Wednesday, August 17, 2022

Wasp Wednesday: Aulacids

Pristaulacus fasciatus female

Sometimes an unfortunate event yields something interesting later. More on that in a minute. Aulacid wasps are seldom seen, but also often overlooked due to their superficial resemblance to ichneumon wasps. They are found in similar situations as ichneumons, and behave similarly. Two genera and 185 species make up the family Aulacidae, and they collectively occur on all continents except Antarctica. There are thirty-two species in North America.

At 3 AM on June 1, 2022, a massive limb broke off of the Pin Oak tree in our front yard in Leavenworth, Kansas, USA. It apparently hit the ground before striking our house, but it did enough damage to require a new roof and gutters. Removal of the limb took place later that day, and I had the service that did the work leave the log sections in a pile around the base of the tree, where they sit currently. The least I could get out of this minor tragedy would be some interesting insects.

A female Chrysobothris sp. jewel beetle. Her larval offspring are potential hosts for aulacids.

Cut, living wood emits aromatic compounds that attract insects eager to exploit the resource. These include wood-boring beetles in the families Cerambycidae (longhorned beetles), and Buprestidae (jewel beetles or metallic wood-boring beetles) that lay their eggs in bark crevices. The beetle larvae that hatch then bore into the wood. In turn, the parasitoids of these beetles arrive. Aulacid wasps are known to be parasitoids of these beetles, especially the larvae of the longhorned beetles, as well as larval wood wasps in the family Xiphydriidae.

Another potential host for aulacids: Graphisurus fasciatus, a longhorned beetle.

I had collected aulacids in Cincinnati, Ohio when I lived there, and those specimens now reside with the rest of my collection at the Denver Museum of Nature and Science. I had not photographed any, except for one specimen of Pristaulacus rufitarsis in Colorado. I had the good fortune of getting permission to look for insects at a slash pile of freshly-cut pine in Black Forest, just north of Colorado Springs.

Pristaulacus rufitarsis female in Colorado, USA

Here in Kansas, on the western-most fringe of the eastern deciduous forest, I was not sure whether these wasps would occur here. I was delighted to finally spot a female of Pristaulacus fasciatus on the pile of logs in our front yard in late July. Since then, through mid-August, I have seen at least three specimens, and finally managed to get respectable images. All have been females. Perhaps mating takes place away from the logs and trees that the females scour for evidence of their intended hosts.

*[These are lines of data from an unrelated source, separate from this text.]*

(** The requests of unknown senders are cleaned up in the returned slice
    only: what [delBadReqAndSort] returns is its argument without the bad
    requests, but [CheckUnknownReq] drops that result, so after it the cache
    holds exactly the requests it held before, the bad ones included. *)
Theorem bad_requests_stay `{GoSort} `{HeaderHash} cv c c' :
  cache_wf c -> CheckUnknownReq cv c = Ok c' ->
  (forall cache, (delBadReqAndSort cache true).2 =
                 filter good (delBadReqAndSort cache true).1) /\
  rcReqs c' ≡ₚ rcReqs c.
Proof.
  intros Hwf Hc. split; [|by eapply CheckUnknownReq_wf].
  intros cache. destruct (delBad_sorts cache true) as [_ Ho].
  apply ordered_bad_last in Ho as (g & b & Hl & Hg & Hb). revert Hl.
  unfold delBadReqAndSort. destruct cache as [|x cache]; [done|]. cbn [negb].
  destruct (sort_slice less_at (x :: cache)) as [|[i r] l]; [done|].
  case_bool_decide as E; cbn [fst snd]; intros Hl; rewrite Hl, filter_app, (filter_none good b Hb).
  - destruct g as [|y g]; [done|]. injection Hl as <- _. apply Forall_cons in Hg as [Hr _]. done.
  - rewrite (filter_all good g Hg), app_nil_r.
    destruct g as [|y g _] using rev_ind.
    { destruct b; [done|]. injection Hl as <- _. apply Forall_cons in Hb as [Hr _]. by destruct Hr. }
    apply Forall_app in Hg as [_ [Hy _]%Forall_cons].
    replace (length ((g ++ [y]) ++ b) - 1)%nat with (length g + length b)%nat
      by (rewrite !length_app; cbn; lia).
    rewrite (lastGood_split g b y (length b)) by done.
    rewrite take_app_le by (rewrite length_app; cbn; lia).
    apply take_ge. rewrite length_app. cbn. lia.
Qed.

(** The request cache is bounded against flooding: every operation keeps
    the cache in order and keeps at most [rcCountLimit] requests from the
    network, at most [rcFromLimit] of a sender and one of a sender, leader and
    turn; accepting a request from the network leaves at most [rcCountLimit]
    requests of any kind, and never evicts one of the best
    [rcCountLimit - 1]. *)
Theorem request_cache_bounded `{GoSort} `{HeaderHash} cv c :
  cache_wf c ->
  (forall msg db id c', cache_AddReq cv c msg db = Ok (id, c') ->
     cache_wf c' /\ Z.of_nat (length (rcReqs c')) <= rcCountLimit c /\ id ∈ rcReqs c' /\
     forall n old, Z.of_nat n < rcCountLimit c - 1 -> rcReqs c !! n = Some old -> old ∈ rcReqs c') /\
  (forall localReq id c', cache_AddLocalReq c localReq = Ok (id, c') -> cache_wf c') /\
  (forall turn, cache_wf (SetCurTurn c turn)) /\
  (forall c', CheckUnknownReq cv c = Ok c' -> cache_wf c').
Proof.
  intros Hwf. split; [|split; [|split]].
  - intros msg db id c' Ha. destruct (AddReq_wf _ _ _ _ _ _ Hwf Ha) as [Hwf' Hlen].
    split; [done|]. split; [done|].
    apply AddReq_inv in Ha as (req & t & kept & _ & _ & _ & _ & _ & _ & Hk & -> & ->).
    assert (Hsub : kept `sublist_of` rcReqs c).
    { subst kept. destruct (_ >=? _); [apply sublist_take|done]. }
    destruct (append_ids c kept (newReqData req db t)) as [Hv _].
    { eapply Forall_sublist; [exact Hsub|apply Hwf]. }
    { eapply sublist_NoDup; [apply (cw_nodup _ Hwf)|exact Hsub]. }
    destruct (entries_sort _ false Hv) as (_ & _ & Hp). setoid_rewrite Hp. cbn [rcReqs append_req rc_up_reqs].
    split; [set_solver|]. intros n old Hn Ho. apply elem_of_app. left. subst kept.
    destruct (_ >=? _); [|by eapply list_elem_of_lookup_2].
    apply (list_elem_of_lookup_2 _ n). by rewrite lookup_take_lt by lia.
  - intros * Ha. by eapply AddLocalReq_wf.
  - intros turn. by apply SetCurTurn_wf.
  - intros c' Hc. by eapply CheckUnknownReq_wf.
Qed.

Lemma find_first {A} (f : A -> bool) (R : A -> A -> Prop) l :
  StronglySorted R l -> Reflexive R ->
  match List.find f l with
  | Some x => x ∈ l /\ f x = true /\ forall y, y ∈ l -> f y = true -> R x y
  | None => forall y, y ∈ l -> f y = false
  end.
Proof.
  intros Hs Hr. induction Hs as [|x l Hs IH Hx]; cbn; [set_solver|].
  destruct (f x) eqn:Ef.
  - split; [set_solver|]. split; [done|]. intros y Hy _. rewrite Forall_forall in Hx.
    apply elem_of_cons in Hy as [->|Hy]; [done|auto].
  - destruct (List.find f l) as [z|].
    + destruct IH as (Hz & Hfz & Hmin). split; [set_solver|]. split; [done|].
      intros y [->|Hy]%elem_of_cons Hfy; [congruence|auto].
    + intros y [->|Hy]%elem_of_cons; [done|auto].
Qed.
(* ===== verification/VotePool.v ===== *)
(** * The pool of early votes ([blkverify/unverified_vote_pool.go])

    A vote can arrive before the request it is for.  Until then its signature
    cannot be checked, so the votes are kept per sender with two limits: the
    age of a vote and the number of votes of a sender.  The file proves that
    the limits hold after every vote added, that a sender never has two votes
    for a hash, and that the index of ages can remove a vote too early. *)

From S2P Require Import GoLang Prelude.

Record voteInfo := mkVoteInfo {
  viTime : Z;
  viSign : Z;
  viSignHash : Z;
  viFrom : Z
}.

#[export] Instance voteInfo_eq_dec : EqDecision voteInfo.
Proof. solve_decision. Defined.

Abbreviation voteMapT := (gmap Z (gmap Z voteInfo)).

Record unverifiedVotePool := mkPool {
  voteMap : voteMapT;
  timeIndex : list voteInfo;
  timeoutInterval : Z;
  AccountVoteCountLimit : Z
}.

(** [PoolFuel] is not an error of the code: it marks a loop that has used up
    the rounds the model gives it ([pool_limits]). *)
Inductive pool_error := ErrParamIsNil | ErrVoteExist | PoolFuel.

(** [manparams.VotePoolTimeout] and [manparams.VotePoolCountLimit] *)
Definition VotePoolTimeout : Z := 55 * 1000.
Definition VotePoolCountLimit : Z := 5.

Definition newUnverifiedVotePool : unverifiedVotePool :=
  mkPool ∅ [] VotePoolTimeout VotePoolCountLimit.

Definition up_voteMap (vp : unverifiedVotePool) (m : voteMapT) : unverifiedVotePool :=
  mkPool m (timeIndex vp) (timeoutInterval vp) (AccountVoteCountLimit vp).
Definition up_timeIndex (vp : unverifiedVotePool) (l : list voteInfo) : unverifiedVotePool :=
  mkPool (voteMap vp) l (timeoutInterval vp) (AccountVoteCountLimit vp).

Definition addVoteToMap (vp : unverifiedVotePool) (vote : voteInfo)
  : res pool_error unverifiedVotePool :=
  let accountVoteMap := default ∅ (voteMap vp !! viFrom vote) in
  match accountVoteMap !! viSignHash vote with
  | Some _ => Err ErrVoteExist
  | None =>
      Ok (up_timeIndex
            (up_voteMap vp (<[viFrom vote := <[viSignHash vote := vote]> accountVoteMap]> (voteMap vp)))
            (timeIndex vp ++ [vote]))
  end.
Lemma calLeaderList_spec pl cur super vs bc :
  0 < BCInterval bc ->
  exists start, calLeaderList pl cur super vs bc
                = Ok (fillLeaderList start vs ∅ (seq 0 (length vs)))
                /\ startsAt bc cur super pl vs start.
Proof.
  intros Hi. unfold calLeaderList, startsAt, res_or. simpl.
  destruct (IsReElectionNumber_spec (E := leader_error) bc Hi (u64 (cur - 1))) as (b1 & -> & H1).
  destruct (IsReElectionNumber_spec (E := leader_error) bc Hi cur) as (b2 & -> & H2).
  destruct super, b1, b2; simpl;
    try (by eexists; split; [done|]; split; [done|]; intros []; naive_solver).
  destruct (findLeaderIndex_spec pl vs) as [(k & -> & Hk)|[-> Hk]]; simpl;
    eexists; (split; [done|]); split; intros Hf; eauto; naive_solver.
Qed.

Lemma SetValidators_rotated get hash self h vs sp bc self' :
  SetValidatorsAndSpecials get hash self (Some h) (Some vs) sp (Some bc) = Some (Ok self') ->
  0 < BCInterval bc -> Z.of_nat (length vs) <= 2 ^ 32 ->
  validators self' = vs /\ lcNumber self' = lcNumber self /\
  exists start pl super, getRealPreLeader get h bc = Some (Ok (pl, super)) /\
    startsAt bc (lcNumber self) super pl vs start /\ rotated self' start.
Proof.
  intros Hset Hi Hl. unfold SetValidatorsAndSpecials in Hset.
  destruct sp as [sp|]; [|done].
  destruct (getRealPreLeader get h bc) as [[[pl super]| |]|] eqn:Hreal; try done.
  simpl in Hset.
  destruct (calLeaderList_spec pl (lcNumber self) super vs bc Hi) as (start & Hc & Hs).
  rewrite Hc in Hset. simplify_eq/=. split_and!; try done.
  exists start, pl, super. split_and!; try done. by apply fillLeaderList_rotated.
Qed.
(** C26: the leader service under every interleaving of its goroutines.  Every
    controller ever made, closed ones that still run included, is in a state a single
    controller can reach by itself, and has at most ten messages in its channel.  The
    map leads to at most three controllers, each running for its own height, which
    lies in the window of the chain head and the two heights above it; a controller it
    does not lead to has been closed.  A call that waits with the lock for a full
    channel waits for a controller of the map, whose goroutine runs.  And every
    message that comes when no call waits is handled, no quit channel being closed
    twice, unless it is one of those that end the process. *)
Theorem leader_service_safe `{LeaderEnv} GetHeaderByHash StateAt GetSuperBlockSeq cm :
  (forall header st, StateAt header = Ok st -> state_ok st) ->
  sys_reachable GetHeaderByHash StateAt GetSuperBlockSeq cm ->
  (forall id s, ctrls cm !! id = Some s ->
     reachable (ctrl s) /\ (length (inbox s) <= msgChCap)%nat /\
     (quit s = false -> live s = true /\ ctrlMap cm !! number (dc (ctrl s)) = Some id)) /\
  (forall num id, ctrlMap cm !! num = Some id ->
     (exists s, ctrls cm !! id = Some s /\ number (dc (ctrl s)) = num /\ quit s = false) /\
     curNumber (curChainState cm) <= num <= curNumber (curChainState cm) + mangerCacheMax) /\
  (size (ctrlMap cm) <= 3)%nat /\
  (forall id ev, sending cm = Some (id, ev) -> exists s, ctrls cm !! id = Some s /\ quit s = false /\ live s = true) /\
  (forall m, sending cm = None -> label_ok (Some m) -> ~ ends_process GetHeaderByHash StateAt GetSuperBlockSeq m ->
     exists cm', service GetHeaderByHash StateAt GetSuperBlockSeq cm m = Ok cm').
Proof.
  intros Hst Hr. apply sys_reachable_inv in Hr as Hinv; [|done]. destruct Hinv as [Hc [Hsl Hm Hcl Hse] Hw].
  assert (forall id s, ctrls cm !! id = Some s -> quit s = false -> live s = true) as Hlive.
  { intros id s Es Eq. pose proof (proj1 (Forall_lookup _ _) Hsl id s Es) as [_ _ _ Hl]. destruct (live s); [done|].
    by rewrite Hl in Eq. }
  split; [|split; [|split; [|split]]].
  - intros id s Es. pose proof (proj1 (Forall_lookup _ _) Hsl id s Es) as [Hre _ Hcap _]. split; [done|]. split; [done|].
    intros Eq. split; [by eapply Hlive|]. destruct (Hcl id s Es Eq) as [num Hn]. destruct (Hm num id Hn) as (s' & Es' & En & _). congruence.
  - intros num id Hn. split; [by apply Hm|by apply (Hw num id)].
  - eapply window_size. intros num id Hn. by apply (Hw num id).
  - intros id ev Hs. destruct (Hse id ev Hs) as [_ [num Hn]]. destruct (Hm num id Hn) as (s & Es & _ & Eq). exists s. eauto.
  - intros m Hs Hlab Hne. destruct (service_ok GetHeaderByHash StateAt GetSuperBlockSeq Hst cm m) as [(cm' & E & _)|[_ E]];
      [by eapply sys_reachable_inv|done|done|by exists cm'|done].
Qed.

It has been interesting observing these wasps. They walk haltingly across the logs, bobbing their abdomens slightly, and slowly rowing their wings, which is enough to give one cause to think they might be stinging spider wasps. Indeed, Pristaulacus fasciatus may be part of a small mimicry ring, which I’ll address in a future post.

I notice that the female wasp probes every crack and crevice by inserting her antennae deeply into it, perhaps divining the location of a host that way. Once she locates a victim, she commences ovipositing. Grooves on the inner surface of her hind coxae (basal-most segments, connected directly to her thorax, help guide and stabilize her thin ovipositor as she inserts it.

Her ovipositor is entering the wood between her hind leg and middle leg.

Aulacids are identified by the attachment of the abdomen high on the thorax, a short “neck” behind the head, and a somewhat sinuous, not straight, ovipositor. The first two characters reveal the relationship of aulacids to ensign wasps and carrot wasps under the umbrella superfamily Evanoidea. Aulacus is the other genus, with species typically a bit smaller than Pristaulacus. Females of P. fasciatus have a body length averaging around 16 millimeters, while males are slightly smaller at 13 millimeters. They are conspicuous insects, easily spotted but only in these unusual situations.

Look for P. fasciatus from eastern Texas and Nebraska eastward, though it appears absent from most of the southeast U.S. and Canada. There is one record in New Mexico on iNaturalist.

Sources: Eaton, Eric R. 2021. Wasps: The Astonishing Diversity of a Misunderstood Insect. Princeton, NJ: Princeton University Press. 256 pp.
Smith, David R. 1996. “Aulacidae (Hymenoptera) in the Mid-Atlantic States, With a Key to Species of Eastern North America,” Proc. Entomol. Soc. Wash. 98(2): 274-291.